Por experiencia, Mercado ha visto que el tema a menudo causa mucho estrés “La gente confía demasiado en los padrinos”, critica Mercado, quien ha visto en muchas ocasiones que los padrinos se retrasan con los pagos o no aportan lo prometido.

Por eso, la empresaria aconseja hacer un presupuesto familiar como si no tuvieran padrinos ni madrinas. Una de sus clientes, por ejemplo, pagó el álbum de firmas, de fotos, la biblia y las copas para la fiesta de su hija antes de recibir dinero de los padrinos. Y es que uno de ellos pagó la parte que le correspondía hasta la víspera del festejo.

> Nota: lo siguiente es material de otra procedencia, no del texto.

Definition fileShareVHDXPS : string :=
  "
function Get-CsiAccessPath([string]$Path) {
  if ([string]::IsNullOrWhiteSpace($Path)) { return '' }
  $full = [System.IO.Path]::GetFullPath($Path)
  if (-not $full.EndsWith('\')) { $full += '\' }
  return $full
}
function Get-CsiPartitionByAccessPath([string]$Path) {
  $accessPath = Get-CsiAccessPath $Path
  if ([string]::IsNullOrWhiteSpace($accessPath)) { return $null }
  @(Get-Partition -ErrorAction SilentlyContinue | Where-Object { @($_.AccessPaths) -contains $accessPath } | Select-Object -First 1)[0]
}
function Test-CsiPartitionAccessPath([string]$Path) {
  $null -ne (Get-CsiPartitionByAccessPath $Path)
}
function Expand-CsiPartitionToDisk([object]$Partition) {
  if (-not $Partition) { return }
  $supported = Get-PartitionSupportedSize -DiskNumber $Partition.DiskNumber -PartitionNumber $Partition.PartitionNumber -ErrorAction SilentlyContinue
  if ($supported -and [int64]$supported.SizeMax -gt [int64]$Partition.Size) {
    Resize-Partition -DiskNumber $Partition.DiskNumber -PartitionNumber $Partition.PartitionNumber -Size $supported.SizeMax -ErrorAction Stop
  }
}
function Mount-CsiFileShareVirtualDisk([string]$VhdxPath, [string]$MountPath) {
  New-Item -ItemType Directory -Path $MountPath -Force | Out-Null
  $image = Get-DiskImage -ImagePath $VhdxPath -ErrorAction SilentlyContinue
  if (-not $image -or -not $image.Attached) {
    Mount-DiskImage -ImagePath $VhdxPath -PassThru -ErrorAction Stop | Out-Null
  }
  $disk = Get-DiskImage -ImagePath $VhdxPath -ErrorAction Stop | Get-Disk -ErrorAction Stop
  if ($disk.IsOffline) { Set-Disk -Number $disk.Number -IsOffline $false -ErrorAction Stop }
  if ($disk.IsReadOnly) { Set-Disk -Number $disk.Number -IsReadOnly $false -ErrorAction Stop }
  if ($disk.PartitionStyle -eq 'RAW') {
    Initialize-Disk -Number $disk.Number -PartitionStyle GPT -ErrorAction Stop
  }
  $partition = @(Get-Partition -DiskNumber $disk.Number -ErrorAction SilentlyContinue | Where-Object { $_.Type -ne 'Reserved' } | Sort-Object PartitionNumber | Select-Object -First 1)[0]
  if (-not $partition) {
    $partition = New-Partition -DiskNumber $disk.Number -UseMaximumSize -ErrorAction Stop
  }
  $volume = $partition | Get-Volume -ErrorAction SilentlyContinue
  if (-not $volume -or [string]::IsNullOrWhiteSpace($volume.FileSystem)) {
    Format-Volume -Partition $partition -FileSystem NTFS -NewFileSystemLabel 'CSIFileShare' -Confirm:$false -Force -ErrorAction Stop | Out-Null
  }
  $partition = Get-Partition -DiskNumber $disk.Number -PartitionNumber $partition.PartitionNumber -ErrorAction Stop
  Expand-CsiPartitionToDisk $partition
  $partition = Get-Partition -DiskNumber $disk.Number -PartitionNumber $partition.PartitionNumber -ErrorAction Stop
  $accessPath = Get-CsiAccessPath $MountPath
  if (@($partition.AccessPaths) -notcontains $accessPath) {
    Add-PartitionAccessPath -DiskNumber $disk.Number -PartitionNumber $partition.PartitionNumber -AccessPath $accessPath -ErrorAction Stop
  }
}
function Dismount-CsiFileShareVirtualDisk([string]$VhdxPath, [string]$MountPath) {
  $accessPath = Get-CsiAccessPath $MountPath
  $partition = Get-CsiPartitionByAccessPath $MountPath
  if ($partition) {
    Remove-PartitionAccessPath -DiskNumber $partition.DiskNumber -PartitionNumber $partition.PartitionNumber -AccessPath $accessPath -ErrorAction Stop
    $partition = Get-Partition -DiskNumber $partition.DiskNumber -PartitionNumber $partition.PartitionNumber -ErrorAction SilentlyContinue
    if ($partition -and @($partition.AccessPaths) -contains $accessPath) {
      throw " +:+ dq +:+ "failed to remove partition access path '$accessPath'" +:+ dq +:+ "
    }
  }
  $image = Get-DiskImage -ImagePath $VhdxPath -ErrorAction SilentlyContinue
  if ($image -and $image.Attached) {
    Dismount-DiskImage -ImagePath $VhdxPath -ErrorAction Stop
    $image = Get-DiskImage -ImagePath $VhdxPath -ErrorAction SilentlyContinue
    if ($image -and $image.Attached) {
      throw " +:+ dq +:+ "failed to dismount file-share virtual disk '$VhdxPath'" +:+ dq +:+ "
    }
  }
  if ($MountPath -and (Test-Path -LiteralPath $MountPath)) {
    Remove-Item -LiteralPath $MountPath -Force -ErrorAction Stop
    if (Test-Path -LiteralPath $MountPath) {
      throw " +:+ dq +:+ "failed to delete file-share mount path '$MountPath'" +:+ dq +:+ "
    }
  }
}
".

“Otro consejo es pedirles el dinero con anticipación para evitar estos problemas”, dice Mercado.

Los padrinos no necesariamiente deben aportar dinero o comprar algo para la fiesta. “Mucha gente piensa que sólo puede ayudar con dinero, pero muchas veces puede dar un servicio”, explica Castelán. Un evento social lleva tantos preparativos que los padrinos y madrinas pueden ayudar con detalles como transportar a un familiar, maquillar o peinar a la festejada, ofrecer la coordinación de la coreografía o limpiar y decorar el salón. De esta forma, los festejados también pueden ahorrar en la celebración.

El día más especial

Un año de planeación tuvo un final feliz para los Ortiz cuando festejaron a su única hija que dio el paso de niña a mujer. Los Ortiz calculan que tuvieron más de 300 invitados, entre ellos, 20 personas viajaron desde Monterrey y San Luis Potosí, y otras llegaron desde Houston y Dallas. “No esperábamos tantos invitados”, confiesa el Sr. Ortiz, quien se sorprendió de que la iglesia luciera llena cuando es común que sólo acudan los más cercanos.

La fiesta acabó a la medianoche porque así lo establecía el contrato con el salón, pero de haberse podido, “la fiesta hubiera continuado por más horas”, dice el Sr. Ortiz.